Featured artwork, En Sof, by brothers Fabio Lastrucci and Paolo Lastrucci.

New Works

Alex Pickens

Scrod People


I am convinced that deranged Druids were the architects mapping the roads of Boston. They must have cut open a goat and inspected the twisted entrails as they plotted the most propitious paths to get lost on in this misplaced metropolis, this place that the gods dropped among us, this urban mess that waylaid me last summer. Rebels and madmen sired this empire, John Adams greatest among them, a man who once told Thomas Jefferson to write the Declaration of Independence because Adams believed himself a Boston cur whom no one would go along with if he penned those hallowed words. Though, as I stroll beneath the cackling canopy of wires and stoplights in mangled Cambridge, I wonder what King George would have thought if he had received Adams' letter instead of Jefferson's grandiloquence, if the queen would have fainted and wet nurses covered the ears of royal children as a blushing herald read Adams' blasphemous oaths to the court—that's an alternate history I would pay to see.

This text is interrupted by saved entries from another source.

(** A register read for its effect. *)
Lemma runs_read_any r d {Y} (k : Z -> M (ne2000 H) Y) b d' : 0 <= r < 32 -> (forall x, byte_ok x -> runs (k x) (in8_after r d) b d') -> runs (ne2000_read r ≫= k) d b d'.
Proof.
  intros Hr Hk s Hs Hd. pose proof base_range. unfold ne2000_read. rewrite bind_assoc, gets_bind, Hs. destruct (Z.eqb_spec base 0); [lia|].
  unfold inb at 1, mbind, M_bind. cbn [hw ne2000_machine]. rewrite wrap_small by lia. destruct (nic_inb r (ne_hw s) Hr) as (v & h & E & Eh & Ev). rewrite E, Hd in *.
  destruct (Hk (u8 v) (wrap_range 8 v ltac:(lia)) (ne_at s h) Hs Eh) as (h' & E' & Eh'). exists h'. split; [exact E'|exact Eh'].
Qed.

Lemma runs_data_in d : runs data_in d (in16 d) (dma_advance 2 d).
Proof.
  intros s Hs Hd. pose proof base_range. unfold data_in. rewrite gets_bind, Hs. unfold inw. cbn [hw ne2000_machine]. unfold NE2000_DATA. rewrite wrap_small by lia.
  destruct (nic_inw (ne_hw s)) as (v & h & E & Eh & Ev). rewrite E, Hd in *. exists h. by rewrite Ev.
Qed.
Lemma runs_data_out v d : 0 <= v < 2 ^ 16 -> runs (data_out v) d tt (out16 v d).
Proof.
  intros Hv s Hs Hd. pose proof base_range. unfold data_out. rewrite gets_bind, Hs. unfold outw, modify. cbn [hw ne2000_machine]. unfold NE2000_DATA.
  rewrite !wrap_small by lia. eexists. split; [done|]. rewrite nic_outw by done. by rewrite Hd.
Qed.

Lemma runs_eq {X} (m : M (ne2000 H) X) d a d1 d2 : runs m d a d1 -> d1 = d2 -> runs m d a d2.
Proof. by intros Hm <-. Qed.

Lemma low_byte x : Z.land x 255 = x mod 256.
Proof. change 255 with (Z.ones 8). by rewrite Z.land_ones by lia. Qed.
Lemma high_byte x : Z.land (Z.shiftr x 8) 255 = x / 256 mod 256.
Proof. rewrite low_byte, Z.shiftr_div_pow2 by lia. done. Qed.

(** The registers, one by one. *)
Lemma runs_cr v d : byte_ok v -> Z.testbit v 2 = false -> runs (ne2000_write NE2000_CR v) d tt (with_cr d v).
Proof. intros Hv Ht. eapply runs_eq; [by apply runs_write|]. unfold out8. cbn [Z.eqb NE2000_CR]. by rewrite Ht. Qed.
Lemma ring_entry_ok a i : a mod 16 = 0 -> 0 <= i -> ring_entry a a 0 i = Some (Z.to_nat i).
Proof.
  intros Ha Hi. unfold ring_entry. replace (a / 16 * 16 + 2 ^ 32 * 0 + 16 * i - a) with (i * 16) by zlia.
  rewrite (proj2 (Z.leb_le _ _)), Z.mod_mul, Z.div_mul by lia. done.
Qed.
Lemma receiver_accepts f : blen f <= 2048 -> receiver_on RCTL_VALUE f = true.
Proof. intros Hf. unfold receiver_on. change (buffer_size RCTL_VALUE) with 8192. rewrite (proj2 (Z.leb_le _ _)) by lia. reflexivity. Qed.

Lemma slot_range t i : 0 <= slot t i < 32.
Proof. unfold slot. zlia. Qed.
Lemma slot_next t i : slot (slot t 0) i = slot t (i + 1).
Proof. unfold slot. zlia. Qed.
Lemma slot_inj t i j : 0 <= i < 32 -> 0 <= j < 32 -> slot t i = slot t j -> i = j.
Proof. unfold slot. intros Hi Hj E. zlia. Qed.

(** The frames stay where they are when their slots and buffers do. *)
Lemma holds_same d d' B k f : holds d B k f -> rx_descs (g_ram d') !! Z.to_nat k = rx_descs (g_ram d) !! Z.to_nat k ->
  (forall a, B !! Z.to_nat k = Some a -> ram_bytes (mem (g_ram d')) a (length f) = ram_bytes (mem (g_ram d)) a (length f)) -> holds d' B k f.
Proof. intros (t & a & Ht & Ha & Hs & Hl & Hm) Hd Hmem. exists t, a. rewrite Hd, (Hmem a Ha). done. Qed.

Lemma arrive_rings d B cur tx fs f : rx_at mod 16 = 0 -> rings d B cur fs -> buffers_ok B tx -> frame_ok f -> (length fs < 31)%nat ->
  rings (arrive rx_at f d) B cur (fs ++ [f]) /\ g_wire (arrive rx_at f d) = g_wire d /\ g_regs (arrive rx_at f d) E1000_REG_ICR = Z.lor (g_regs d E1000_REG_ICR) 128.
Proof.
  intros Hal [Ht Hh Hr Ha Hc Hf Hok Hrc Htc Hps (Hrb & Hrx & Hrl) Htr Hmac Hcu Hth Htt Htx] [Hl Hap _] Hfo Hn. pose proof Hfo as [Hfb Hfl]. unfold arrive. change (g_regs d E1000_REG_RDH) with (RDH d). change (g_regs d E1000_REG_RDT) with (RDT d).
  assert (RDH d <> RDT d) as Hne. { rewrite Hh. intros E. assert (slot (RDT d) (Z.of_nat (length fs)) = slot (RDT d) 31) as E2 by (rewrite E; unfold slot; zlia). apply slot_inj in E2; lia. }
  rewrite Hrc, receiver_accepts by lia. cbn [negb]. destruct (Z.eqb_spec (RDH d) (RDT d)); [done|]. pose proof (slot_range (RDT d) (Z.of_nat (length fs))) as Hs. rewrite <- Hh in Hs. set (k := RDH d) in *.
  destruct (lookup_lt_is_Some_2 (rx_descs (g_ram d)) (Z.to_nat k)) as [t Et]; [lia|]. rewrite Hrb, Hrx, Hrl, ring_entry_ok by lia. cbn [mbind option_bind]. rewrite Et. cbn [mbind option_bind].
  pose proof (Ha _ _ Et) as Hb. split; [|done]. split; try done.
  - change (((k + 1) mod 32) = slot (RDT d) (Z.of_nat (length (fs ++ [f])))). rewrite length_app. cbn [length]. unfold slot in *. zlia.
  - rewrite length_app. cbn [length]. lia.
  - intros i t' Hi. cbn in Hi. destruct (decide (i = Z.to_nat k)) as [->|]; [rewrite list_lookup_insert_eq in Hi by lia; by injection Hi as <-|rewrite list_lookup_insert_ne in Hi by done; by apply Ha].
  - cbn. by rewrite length_insert.
  - intros i g Hi. change (RDT _) with (RDT d). apply lookup_app_Some in Hi as [Hi|[Hi1 Hi2]].
    + pose proof (lookup_lt_Some _ _ _ Hi) as Hil. pose proof (slot_range (RDT d) (Z.of_nat i)). assert (slot (RDT d) (Z.of_nat i) <> k) as Hsk. { rewrite Hh. intros E. apply slot_inj in E; lia. }
      pose proof (Forall_lookup_1 _ _ _ _ Hok Hi) as [_ Hgl]. eapply holds_same; [by apply Hf|cbn; rewrite list_lookup_insert_ne by lia; done|].
      intros a Hka. cbn. apply ram_bytes_other. destruct (Hap (Z.to_nat (slot (RDT d) (Z.of_nat i))) (Z.to_nat k) a (rx_addr t) ltac:(lia) Hka Hb); unfold RX_BUFFER_SIZE, blen in *; lia.
    + assert (i = length fs /\ g = f) as [-> ->]. { destruct (i - length fs)%nat as [|j] eqn:Ej; [cbn in Hi2; simplify_eq; split; [lia|done]|by destruct j]. }
      rewrite <- Hh. eexists _, (rx_addr t). cbn. rewrite list_lookup_insert_eq by lia. split; [done|]. split; [done|]. cbn. split; [done|]. split; [done|]. by apply ram_bytes_put.
  - apply Forall_app. split; [done|]. by constructor.
Qed.
(** With 31 frames waiting, the next one is lost. *)
Lemma arrive_full d B cur fs f : rings d B cur fs -> frame_ok f -> length fs = 31%nat -> arrive rx_at f d = with_reg d E1000_REG_ICR (Z.lor (g_regs d E1000_REG_ICR) 64).
Proof.
  intros Hr [_ Hfl] Hn. unfold arrive. rewrite (g_rctl _ _ _ _ Hr), receiver_accepts by lia. cbn [negb]. change (g_regs d E1000_REG_RDH) with (RDH d). change (g_regs d E1000_REG_RDT) with (RDT d).
  pose proof (g_rdt _ _ _ _ Hr). rewrite (g_rdh _ _ _ _ Hr), Hn. replace (slot (RDT d) (Z.of_nat 31)) with (RDT d) by (unfold slot; zlia). by rewrite Z.eqb_refl.
Qed.
(** The cause register is not part of the rings. *)
Lemma rings_icr d B cur fs v : rings d B cur fs -> rings (with_reg d E1000_REG_ICR v) B cur fs.
Proof. intros [Ht Hh Hr Ha Hc Hf Hok Hrc Htc Hps Hrr Htr Hmac Hcu Hth Htt Htx]. split; try done. Qed.
End Rings.

Section Operations.
Context {H : Type} (base rx_at tx_at : Z) `{E1000Device H base rx_at tx_at} (tx_align : tx_at mod 16 = 0) (mac : buf) (B : list Z).
Abbreviation runs := (runs base rx_at tx_at B).
Abbreviation rings := (rings rx_at tx_at mac).

Lemma read_rdh d cur fs : rings d B cur fs -> runs (e1000_read_reg E1000_REG_RDH) d (RDH d) d.
Proof. intros Hr. apply (e_read base rx_at tx_at B E1000_REG_RDH d (RDH d)); [done|done|done|]. rewrite (g_rdh _ _ _ _ _ _ _ Hr). pose proof (slot_range (RDT d) (Z.of_nat (length fs))). lia. Qed.
Lemma read_rdt d cur fs : rings d B cur fs -> runs (e1000_read_reg E1000_REG_RDT) d (RDT d) d.
Proof. intros Hr. apply (e_read base rx_at tx_at B E1000_REG_RDT d (RDT d)); [done|done|done|]. pose proof (g_rdt _ _ _ _ _ _ _ Hr). lia. Qed.
Lemma next_slot d cur fs : rings d B cur fs -> u32 (RDT d + 1) mod E1000_NUM_RX_DESC = slot (RDT d) 0.
Proof. intros Hr. pose proof (g_rdt _ _ _ _ _ _ _ Hr). rewrite wrap_small by lia. unfold slot. by rewrite Z.add_0_r. Qed.
(** C24: loading an ELF file puts its image into memory.  For a file whose headers and
    segments lie inside it, whose loadable segments lie apart from it and from each other
    and are shorter than 64 KB, [load_elf] returns 0 within as many rounds as there are
    program headers; every byte of a loadable segment is then the file's byte, or zero
    between the size in the file and the size in memory, and nothing else has changed.
    Without the magic number it returns -1 and changes nothing. *)
Theorem load_elf_image (m : Z -> Z) (E len : Z) (fuel : nat) : 0 < E ->
  (ram_bytes m E 4 <> elf_magic -> load_elf fuel E m = Some (-1, [Not_elf], m)) /\
  (elf_file m E len -> e_phnum (elf_header m E) < Z.of_nat fuel ->
   exists out m', load_elf fuel E m = Some (0, out ++ [Jumping (e_entry (elf_header m E)); Hex_dump (e_entry (elf_header m E)) 512], m') /\
     (forall i x, loads m E i -> in_segment (phdr_at m E i) x -> m' x = segment_byte m E (phdr_at m E i) x) /\
     (forall x, (forall i, loads m E i -> ~ in_segment (phdr_at m E i) x) -> m' x = m x)).
Proof.
  intros HE. rewrite load_elf_magic by done. split; [intros; by rewrite decide_False|]. intros Hf Hfuel. rewrite decide_True by apply Hf.
  pose proof (load16_range m (E + 44)) as Rn. change (load16 m (E + 44)) with (e_phnum (elf_header m E)) in Rn.
  assert (loaded m E len 0 m) as H0 by (split; [done| |done]; intros j x Hj [Hj' _]; lia).
  destruct (load_segments_ok m E len Hf fuel 0 m [] H0 ltac:(lia) ltac:(lia)) as (m' & out & -> & Hl). rewrite (loaded_header _ _ _ _ _ Hf Hl).
  exists out, m'. split; [done|]. split.
  - intros i x Hi Hx. apply (ld_segment _ _ _ _ _ Hl); [apply Hi|done|done].
  - intros x Hx. apply (ld_rest _ _ _ _ _ Hl). intros j _. apply Hx.
Qed.
Definition net_send : A unit :=
  r ← ready rtl8139;
  if r : bool then send_test rtl8139 "Sending test packet via RTL8139..."
  else
    r ← ready e1000;
    if r : bool then send_test e1000 "Sending test packet via E1000..."
    else
      r ← ready ne2000;
      if r : bool then send_test ne2000 "Sending test packet via NE2000..."
      else nsay "Network card not initialized. Cannot send packet." [].

(** The card that is listened on. *)
Definition receive_any : A (option buf) :=
  r ← ready e1000;
  if r : bool then on_cards (receive_packet e1000 1500)
  else r ← ready ne2000; if r : bool then on_cards (receive_packet ne2000 1500) else mret None.

(** What is done with a packet that lies at the start of the buffer. *)
Definition show_packet (buffer : buf) (len packets_received : Z) : A unit :=
  _ ← emit [10]; _ ← nsay "[Packet %d] Received %d bytes:" [VInt packets_received; VInt len];
  _ ← on_net (netstack_process_packet buffer (u16 len));
  _ ← (if 14 <=? len then
         match buffer with
         | d0 :: d1 :: d2 :: d3 :: d4 :: d5 :: s0 :: s1 :: s2 :: s3 :: s4 :: s5 :: t0 :: t1 :: _ =>
             _ ← nsay "  Dst MAC: %02X:%02X:%02X:%02X:%02X:%02X" [VInt d0; VInt d1; VInt d2; VInt d3; VInt d4; VInt d5];
             _ ← nsay "  Src MAC: %02X:%02X:%02X:%02X:%02X:%02X" [VInt s0; VInt s1; VInt s2; VInt s3; VInt s4; VInt s5];
             nsay "  EtherType: 0x%04X" [VInt (Z.lor (Z.shiftl t0 8) t1)]
         | _ => undef
         end
       else mret tt);
  _ ← nsay_ "  Data: " [];
  _ ← print_bytes buffer 0 (Z.to_nat (if len <? 64 then len else 64)) ([10] ++ replicate 8 32);
  nsay "" [].

(** [rounds] more rounds from [i] on; the result is the number of packets. *)
Fixpoint listen_loop (rounds : nat) (i : Z) (buffer : buf) (packets_received max_packets : Z) : A Z :=
  match rounds with
  | O => mret packets_received
  | S n =>
      p ← receive_any;
      match p with
      | Some p =>
          let buffer := blit buffer 0 p in
          let packets_received := packets_received + 1 in
          _ ← show_packet buffer (blen p) packets_received;
          if max_packets <=? packets_received then mret packets_received
          else _ ← (if Z.rem i 10000 =? 0 then nsay_ "." [] else mret tt); listen_loop n (i + 1) buffer packets_received max_packets
      | None => _ ← (if Z.rem i 10000 =? 0 then nsay_ "." [] else mret tt); listen_loop n (i + 1) buffer packets_received max_packets
      end
  end.

(** The number of packets to wait for. *)
Definition listen_count (args : list buf) : A Z :=
  match args with
  | [] => mret 10
  | a1 :: _ =>
      n ← lift (atoi (Some a1));
      if (n <=? 0) || (100 <? n) then _ ← nsay "Invalid packet count. Using default (10)." []; mret 10 else mret n
  end.

Definition net_listen (args : list buf) : A unit :=
  e ← ready e1000;
  n ← ready ne2000;
  if negb (e || n) then nsay "Network card not initialized." []
  else
    _ ← (if e : bool then nsay "Using E1000 adapter" [] else nsay "Using NE2000 adapter" []);
    max_packets ← listen_count args;
    _ ← nsay "Listening for up to %d packets... (Press Ctrl+C to stop)" [VInt max_packets];
    _ ← nsay "Waiting for network traffic..." [];
    k ← listen_loop (Z.to_nat (max_packets * 100000)) 0 (fresh 1500) 0 max_packets;
    _ ← emit [10]; nsay "%d packet(s) received." [VInt k].

Definition show_received (p : option buf) : A unit :=
  match p with
  | Some p =>
      _ ← nsay "Received %d bytes:" [VInt (blen p)];
      _ ← print_bytes p 0 (Nat.min (length p) 128) [10];
      nsay "" []
  | None => nsay "No packet available." []
  end.

Definition net_recv : A unit :=
  r ← ready e1000;
  if r : bool then p ← on_cards (receive_packet e1000 1500); show_received p
  else
    r ← ready ne2000;
    if r : bool then p ← on_cards (receive_packet ne2000 1500); show_received p
    else nsay "Network card not initialized." [].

America began here when straitlaced purists uncivilized New England, or so said the guide to tourists who gathered around Plymouth Rock, surprised to find that it was only a rock. Those that I overheard who got bored of staring at rocks returned to the shore to indulge in Boston's fish fetish: here men smell fish and catch fish and buy fish and house fish in the aquarium and if they are feeling frisky they pay to ride fish in Codzilla, a harum-scarum boat ride rivaling trials at Salem.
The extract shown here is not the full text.